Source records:
----------------

(** A second channel that is not three-dimensional passes the check and is
    preprocessed; the run ends where the resampler is given it. *)
Lemma sysu_media_wmh_segmentation_flat_second_channel (flair t1 mask : ANTsImage)
  (do_preprocessing use_ensemble : bool) (output_directory : option string)
  (verbose : bool) (w : World) :
  let preprocessed (image : ANTsImage) :=
    if do_preprocessing
    then preprocessed_image (preprocess_brain_image image false None output_directory)
    else image in
  ~ (total_mass reference_image == 0)%Q ->
  dimension flair = 3 -> dimension (preprocessed flair) = 3 ->
  dimension (preprocessed t1) <> 3 ->
  dimension mask = 3 -> ~ (total_mass mask == 0)%Q ->
  length (center_of_gravity mask) = length (center_of_gravity reference_image) ->
  exists w',
    sysu_media_wmh_segmentation flair (Some t1) (Some mask) do_preprocessing use_ensemble
      output_directory verbose w
    = (Raise (LibraryError "ants.apply_ants_transform_to_image: dimensions differ"), w') /\
    log w' = log w ++ (if do_preprocessing
                       then [Preprocess false None; Preprocess false None] else []).
Proof.
  intros preprocessed Hreference Hflair Hpre Ht1 Hmask Hmass Hcom.
  assert (Hfirst : exists w1,
            wmh_preprocess flair do_preprocessing output_directory w
            = (Return (preprocessed flair), w1) /\
            log w1 = log w ++ (if do_preprocessing then [Preprocess false None] else [])).
  { unfold wmh_preprocess, preprocessed. destruct do_preprocessing.
    - eexists. split; reflexivity.
    - exists w. split; [reflexivity |]. now rewrite app_nil_r. }
  destruct Hfirst as (w1 & Hfirst & Hlog1).
  assert (Hsecond : exists w2,
            wmh_preprocess t1 do_preprocessing output_directory w1
            = (Return (preprocessed t1), w2) /\
            log w2 = log w1 ++ (if do_preprocessing then [Preprocess false None] else [])).
  { unfold wmh_preprocess, preprocessed. destruct do_preprocessing.
    - eexists. split; reflexivity.
    - exists w1. split; [reflexivity |]. now rewrite app_nil_r. }
  destruct Hsecond as (w2 & Hsecond & Hlog2).
  exists w2. split.
  - unfold sysu_media_wmh_segmentation. apply Nat.eqb_eq in Hflair as Hcheck.
    rewrite Hcheck. cbn [negb].
    run_step Hfirst. unfold bind at 1. run_step Hsecond.
    unfold ret at 1. unfold bind at 1. unfold ret at 1.
    rewrite (get_center_of_mass_returns reference_image Hreference).
    run_step (lift_run (center_of_gravity reference_image) w2).
    rewrite (get_center_of_mass_returns mask Hmass).
    run_step (lift_run (center_of_gravity mask) w2).
    unfold translation_between. apply Nat.eqb_eq in Hcom. rewrite Hcom.
    unfold bind at 1. unfold lift at 1.
    set (xfrm := create_ants_transform _ _).
    destruct (apply_transform_run xfrm (preprocessed flair) reference_image Hpre eq_refl)
      as (flair_warped & Hwarp & _).
    unfold lift at 1. rewrite Hwarp. unfold bind at 1.
    destruct (apply_transform_run xfrm mask reference_image Hmask eq_refl)
      as (mask_warped & Hmask_warp & _).
    unfold lift at 1. rewrite Hmask_warp. cbn [and_then]. unfold bind at 1.
    unfold bind at 1. unfold bind at 1. unfold lift at 1.
    unfold apply_ants_transform_to_image at 1.
    apply Nat.eqb_neq in Ht1. rewrite Ht1. reflexivity.
  - rewrite Hlog2, Hlog1, <- app_assoc. now destruct do_preprocessing.
Qed.

(** ** C1: the dimension check *)

(** C1 (as amended).  [brain_age] raises the [ValueError] of the dimension
    check exactly when [t1] is not three-dimensional, and
    [sysu_media_wmh_segmentation] exactly when [flair] is not; the error
    comes before anything else happens (the world is left as it was).  It is
    the only check.  On a three-dimensional [t1], respectively [flair], a
    run that fails has failed in an operation of a library or in one of the
    [ValueError]s that ANTsPy raises for images in different physical
    spaces and [crop_image_center] for a size that does not fit: the
    functions raise nothing else themselves.  Neither the [t1] nor the
    [brain_mask] of [sysu_media_wmh_segmentation] is looked at: when one of
    them, or the preprocessed [flair], is not three-dimensional, the run
    goes on past the check and fails in an operation of a library. *)
Theorem dimension_check :
  forall (t1 flair : ANTsImage) (second_channel mask : option ANTsImage)
         (do_preprocessing use_ensemble verbose : bool)
         (output_directory : option string) (w : World),
    let preprocessed image :=
      if do_preprocessing
      then preprocessed_image (preprocess_brain_image image false None output_directory)
      else image in
    let mask_used :=
      match mask with
      | Some given => given
      | None => get_mask (match second_channel with Some image => image | None => flair end)
      end in
    (dimension t1 <> 3 ->
     brain_age t1 do_preprocessing output_directory verbose w
     = (Raise (ValueError dimension_message), w)) /\
    (dimension t1 = 3 ->
     forall e,
       failure_of (fst (brain_age t1 do_preprocessing output_directory verbose w)) = Some e ->
       e <> ValueError dimension_message /\
       ((exists operation, e = LibraryError operation) \/
        e = ValueError physical_space_message)) /\
    (dimension flair <> 3 ->
     sysu_media_wmh_segmentation flair second_channel mask do_preprocessing use_ensemble
       output_directory verbose w
     = (Raise (ValueError dimension_message), w)) /\
    (dimension flair = 3 ->
     forall e,
       failure_of (fst (sysu_media_wmh_segmentation flair second_channel mask
                          do_preprocessing use_ensemble output_directory verbose w))
       = Some e ->
       e <> ValueError dimension_message /\
       ((exists operation, e = LibraryError operation) \/
        e = ValueError physical_space_message \/
        e = ValueError "crop_size does not match image size." \/
        e = ValueError "A crop_size dimension is larger than image_size.")) /\
    (dimension flair = 3 ->
     dimension (preprocessed flair) <> 3 \/
     (exists image, second_channel = Some image /\ dimension (preprocessed image) <> 3) \/
     dimension mask_used <> 3 ->
     exists operation w',
       sysu_media_wmh_segmentation flair second_channel mask do_preprocessing
         use_ensemble output_directory verbose w
       = (Raise (LibraryError operation), w')).
Proof.
  intros t1 flair second_channel mask do_preprocessing use_ensemble verbose
    output_directory w preprocessed mask_used.
  split; [| split; [| split; [| split]]].
  - intros H. unfold brain_age. apply Nat.eqb_neq in H. now rewrite H.
  - intros H [msg | operation] Hfailure; [| split; [discriminate | left; eauto]].
    destruct (String.string_dec msg physical_space_message) as [-> | H1];
      [split; [discriminate | now right] |].
    exfalso. revert Hfailure. unfold physical_space_message in H1.
    apply Nat.eqb_eq in H. unfold brain_age. rewrite H. cbn [negb].
    revert w.
    match goal with |- forall w, failure_of (fst (?m w)) = _ -> False =>
      change (avoids (ValueError msg) m) end.
    avoid_effect.
  - intros H. unfold sysu_media_wmh_segmentation. apply Nat.eqb_neq in H. now rewrite H.
  - intros H [msg | operation] Hfailure; [| split; [discriminate | left; eauto]].
    destruct (String.string_dec msg physical_space_message) as [-> | H1];
      [split; [discriminate | right; now left] |].
    destruct (String.string_dec msg "crop_size does not match image size.") as [-> | H2];
      [split; [discriminate | right; right; now left] |].
    destruct (String.string_dec msg "A crop_size dimension is larger than image_size.")
      as [-> | H3]; [split; [discriminate | right; right; now right] |].
    exfalso. revert Hfailure. unfold physical_space_message in H1.
    apply Nat.eqb_eq in H. unfold sysu_media_wmh_segmentation. rewrite H. cbn [negb].
    revert w.
    match goal with |- forall w, failure_of (fst (?m w)) = _ -> False =>
      change (avoids (ValueError msg) m) end.
    avoid_effect.
  - intros Hflair Hflat.
    now apply sysu_media_wmh_segmentation_flat_input.
Qed.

----------------

When a line of the records holds the word "option", copy that line.

Your solution ▸
  (do_preprocessing use_ensemble : bool) (output_directory : option string)
  forall (t1 flair : ANTsImage) (second_channel mask : option ANTsImage)
         (output_directory : option string) (w : World),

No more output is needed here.